Neural Networks Should Be Wide Enough to Learn Disconnected Decision Regions
Authors: Quynh Nguyen, Mahesh Chandra Mukkamala, Matthias Hein
ICML 2018 | Conference PDF | Archive PDF | Plain Text | LLM Run Details
| Reproducibility Variable | Result | LLM Response |
|---|---|---|
| Research Type | Experimental | We show the training error and the decision regions of trained network in Figure 4. The grid size in each case of Figure 4 has been manually chosen so that one can see clearly the connected/disconnected components in the decision regions. First, we observe that for two hidden units (n1 = 2), the network satisfies the condition of Theorem 3.10 and thus can only learn connected regions, which one can also clearly see in the figure, where one basically gets a linear separator.

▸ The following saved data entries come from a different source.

Lemma wikilinks_loop_spec content fuel i :
  (length (drop i content) <= fuel)%nat -> links_from content i (wikilinks_loop fuel i (drop i content)).
Proof.
  revert i; induction fuel as [|fuel IH]; intros i Hl.
  { apply links_from_nil, length_zero_iff_nil. lia. }
  destruct (drop i content) as [|b rest'] eqn:Hr; [by apply links_from_nil|]. cbn [wikilinks_loop].
  assert (rest' = drop (S i) content) as Hr'.
  { replace (S i) with (i + 1)%nat by lia. by rewrite <- drop_drop, Hr. }
  assert (i < length content)%nat as Hi.
  { apply (f_equal length) in Hr. rewrite length_drop in Hr. cbn in Hr. lia. }
  set (rest := b :: rest') in *. remember (starts_with rest EMBED) as embed eqn:Hemb.
  replace (if embed then 3%nat else 2%nat) with (length (opening embed)) by by destruct embed.
  destruct (if embed || starts_with rest OPEN then _ else None) as [e|] eqn:Hf.
  - assert (starts_with rest (opening embed) = true) as Ho.
    { destruct embed; [done|]. cbn [orb opening] in *. by destruct (starts_with rest OPEN). }
    assert (find_closing_brackets (drop (length (opening embed)) rest) = Some e) as Hc.
    { by destruct (embed || starts_with rest OPEN). }
    destruct (bracketed embed rest e Ho Hc) as (Hlen & Hsplit & Hfirst).
    set (inner := take e _) in *. set (n := (length (opening embed) + e + 2)%nat) in *.
    destruct (wikilink_offsets embed inner i) as [Hs He]. rewrite Hlen in He. fold n in He.
    assert (n <= length rest)%nat as Hn.
    { rewrite Hsplit. rewrite !length_app, Hlen. change (length CLOSE) with 2%nat. unfold n. lia. }
    rewrite <- Hr in Hn |- *. rewrite length_drop in Hn. rewrite drop_drop.
    apply links_from_cons; rewrite ?Hs, ?He; [|done|unfold n; lia|].
    + exists embed, inner. rewrite Hs, He. split_and!; [done| |done].
      replace (i + n - i)%nat with n by lia. rewrite Hr, Hsplit, !app_assoc. rewrite take_app_length'; [done|].
      rewrite !length_app, Hlen. change (length CLOSE) with 2%nat. unfold n. lia.
    + apply IH. rewrite <- Hr, length_drop in Hl. rewrite length_drop. unfold n. lia.
  - apply links_from_skip; [|rewrite Hr'; apply IH; rewrite <- Hr'; cbn in Hl; lia].
    rewrite Hr. intros Ho. rewrite Ho, orb_true_r in Hf.
    assert (embed = false) as E.
    { cbn [rest OPEN starts_with] in Ho. apply andb_true_iff in Ho as [<-%bool_decide_eq_true _]. by subst. }
    rewrite E in Hf. rewrite <- drop_drop, Hr. exact Hf.
Qed.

However, for three hidden units (n1 = 3), one can see that the network can produce disconnected decision regions, which shows that both our Theorems 3.10 and 3.11 are tight, in the sense that width d + 1 is already sufficient to produce disconnected components, whereas the results say that for width less than d + 1 the decision regions have to be connected. |
| Researcher Affiliation | Academia | 1Department of Mathematics and Computer Science, Saarland University, Germany 2University of T ubingen, Germany. |
| Pseudocode | No | The paper does not contain any pseudocode or algorithm blocks. |
| Open Source Code | No | The paper does not provide any concrete access information for open-source code related to the methodology. |
| Open Datasets | Yes | We use a single image of digit 1 from the MNIST dataset to create a new artificial dataset... In Figure 7, we show another similar experiment on MNIST dataset, but now for all the 10 image classes. |
| Dataset Splits | No | The paper mentions '2000 training images' and discusses training error, but does not specify validation splits or percentages for the datasets used. |
| Hardware Specification | No | The paper does not provide any specific details about the hardware used for running its experiments. |
| Software Dependencies | No | The paper mentions methods like 'leaky Re LU', 'SGD', and 'cross-entropy loss', but does not specify any software packages or libraries with version numbers (e.g., 'PyTorch 1.9', 'TensorFlow 2.0') that were used in their experiments. |
| Experiment Setup | Yes | We then train this network by using SGD with momentum for 1000 epochs and learning rate 0.1 and reduce the it by a factor of 2 after every 50 epochs. |